State seizes R97m from former lawyers
Bobroffs lose funds held in two Israeli banks
CONTROVERSIAL former personal injury lawyers Ronald Bobroff and his son Darren, whose names were struck from the roll in December 2016, have lost the proceeds held in two Israeli bank accounts to the State.
It is said that there was about R97 million in two Bank Mizrahi Tefahot accounts.
The National Director of Public Prosecutions (NDPP) successfully applied for the money to be forfeited to the State, as the proceeds of crime.
Acting Judge Gcina Malindi granted the order and further ordered that the practice Ronald Bobroff & Partners had to pay half of the legal costs of the application. The Bobroffs fled the country in 2016, before they could be arrested on charges of fraud, theft and offences under the VAT Act.
They have already indicated that they will try to appeal the forfeiture order handed down by the Gauteng High Court in Pretoria.
The assets held in the bank accounts belonging to Darren and his father were up to now frozen by the Israeli authorities in terms of antimoney laundering provisions.
Two judges, after hearing arguments in 2016 presented by lawyers acting for the Law Society of the Northern Provinces, found that the Bobroffs were not fit and proper to serve the legal profession and removed their names from the roll.

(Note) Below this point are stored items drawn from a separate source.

(* ===== verification/Tenant.v ===== *)
(** * Tenant: internal/services/tenant and its filterstrategies

    The PromQL parser is the Prometheus library: an interface ([PromQL]) of
    the four things the source does with it. The laws the theorems rely on
    ([PromQLLaws]) are named hypotheses. *)

From Stdlib Require Import Ascii.
From S2P Require Import Prelude Errors Domain Http Config.

(* ------------------------------------------------------------------ *)
(** ** Label matchers and the parser's interface *)

Inductive MatchType := MatchEqual | MatchNotEqual | MatchRegexp | MatchNotRegexp.

Record Matcher := mkMatcher { mt_Type : MatchType; mt_Name : string; mt_Value : string }.

#[export] Instance MatchType_eq_dec : EqDecision MatchType.
Proof. solve_decision. Defined.
#[export] Instance Matcher_eq_dec : EqDecision Matcher.
Proof. solve_decision. Defined.

(** github.com/prometheus/prometheus/promql/parser. [Inspect f] is the walk
    that replaces the matchers of every vector selector by their image. *)
Class PromQL (Expr : Type) := {
  ParseExpr : string → result Expr;
  ExprString : Expr → string;
  Inspect : (list Matcher → list Matcher) → Expr → Expr;
  LOR : Expr → Expr → Expr;
  (* the matchers of the vector selectors of an expression, in order *)
  Selectors : Expr → list (list Matcher)
}.

Class PromQLLaws (Expr : Type) `{PromQL Expr} := {
  selectors_inspect f e : Selectors (Inspect f e) = map f (Selectors e);
  selectors_or a b : Selectors (LOR a b) = Selectors a ++ Selectors b;
  parse_print e : ∃ e', ParseExpr (ExprString e) = Ok e' ∧ Selectors e' = Selectors e
}.

(* ------------------------------------------------------------------ *)
(** ** Label names of a tenant.FilterConfig *)

Definition defaultTenantLabel : string := "vm_account_id".
Definition defaultProjectLabel : string := "vm_project_id".

Definition accountLabel (cfg : FilterConfig) : string :=
  if str_nonempty (lc_Account (fc_Labels cfg)) then lc_Account (fc_Labels cfg) else defaultTenantLabel.
Definition projectLabel (cfg : FilterConfig) : string :=
  if str_nonempty (lc_Project (fc_Labels cfg)) then lc_Project (fc_Labels cfg) else defaultProjectLabel.

Definition hasLabel (label : string) (ms : list Matcher) : bool :=
  existsb (λ m, String.eqb (mt_Name m) label) ms.

(* ------------------------------------------------------------------ *)
(** ** promql_parser.go *)

Definition addSingleTenantFilter (ms : list Matcher) (tenant : VMTenant)
    (tenantLabel projectLabel : string) (useProjectID : bool) : list Matcher :=
  let ms := ms ++ [mkMatcher MatchEqual tenantLabel (AccountID tenant)] in
  if useProjectID && str_nonempty (ProjectID tenant) && negb (String.eqb (ProjectID tenant) ".*")
  then ms ++ [mkMatcher MatchEqual projectLabel (ProjectID tenant)]
  else ms.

The father and son in March that year fled to Australia when they got wind of possible criminal charges against them in South Africa regarding the overcharging of clients. The amounts involved ran into millions.
Ronald, a former president of the law society for decades, ran the law firm Ronald Bobroff & Partners in Joburg, together with his son.
They fought the forfeiture order on numerous grounds, including that the bank balances located in a foreign country fell outside the jurisdiction of a South African court. The State argued that the two accounts represented the proceeds of unlawful activities consisting of fraud, theft and offences under the VAT and Income Tax Act.
The court did find that the framework of the Prevention of Organised Crime Act gave the courts jurisdiction over property situated in a foreign country if the money constituted the proceeds of unlawful activities.
It was found that the money in the two bank accounts represented the proceeds of overcharging clients in third party matters in which the now former controversial law firm represented members of the public in Road Accident Fund matters.
The money in Israel also emanated from illicit trust investment accounts.
The Bobroffs tried to blame their auditor for giving them “bad advice” in this regard, but the NDPP said especially Ronald, as former long-standing member of the law society, knew exactly how trust investments worked.
Darren also deposited into his personal bank account cheques that were meant for clients. This was also blamed on their bookkeepers. Darren also claimed that part of the funds in his bank account emanated from his Australian bond, but this was rejected.
The Bobroffs, via an affidavit, denied that they had transferred the nearly R97m out of the country and said it was R35m over 30 years, and that all this was done lawfully.
“In this case I have found that the credit balances in the Israeli accounts were proceeds of unlawful activities, in respect of the capital amounts earned in South Africa and the interest earned in the Israeli bank accounts,” Judge Malindi said.
He added that he was satisfied that the schematic way in which the clients of the Bobroffs were overcharged and the manner of concealing the origins of the funds “reveal their intention”.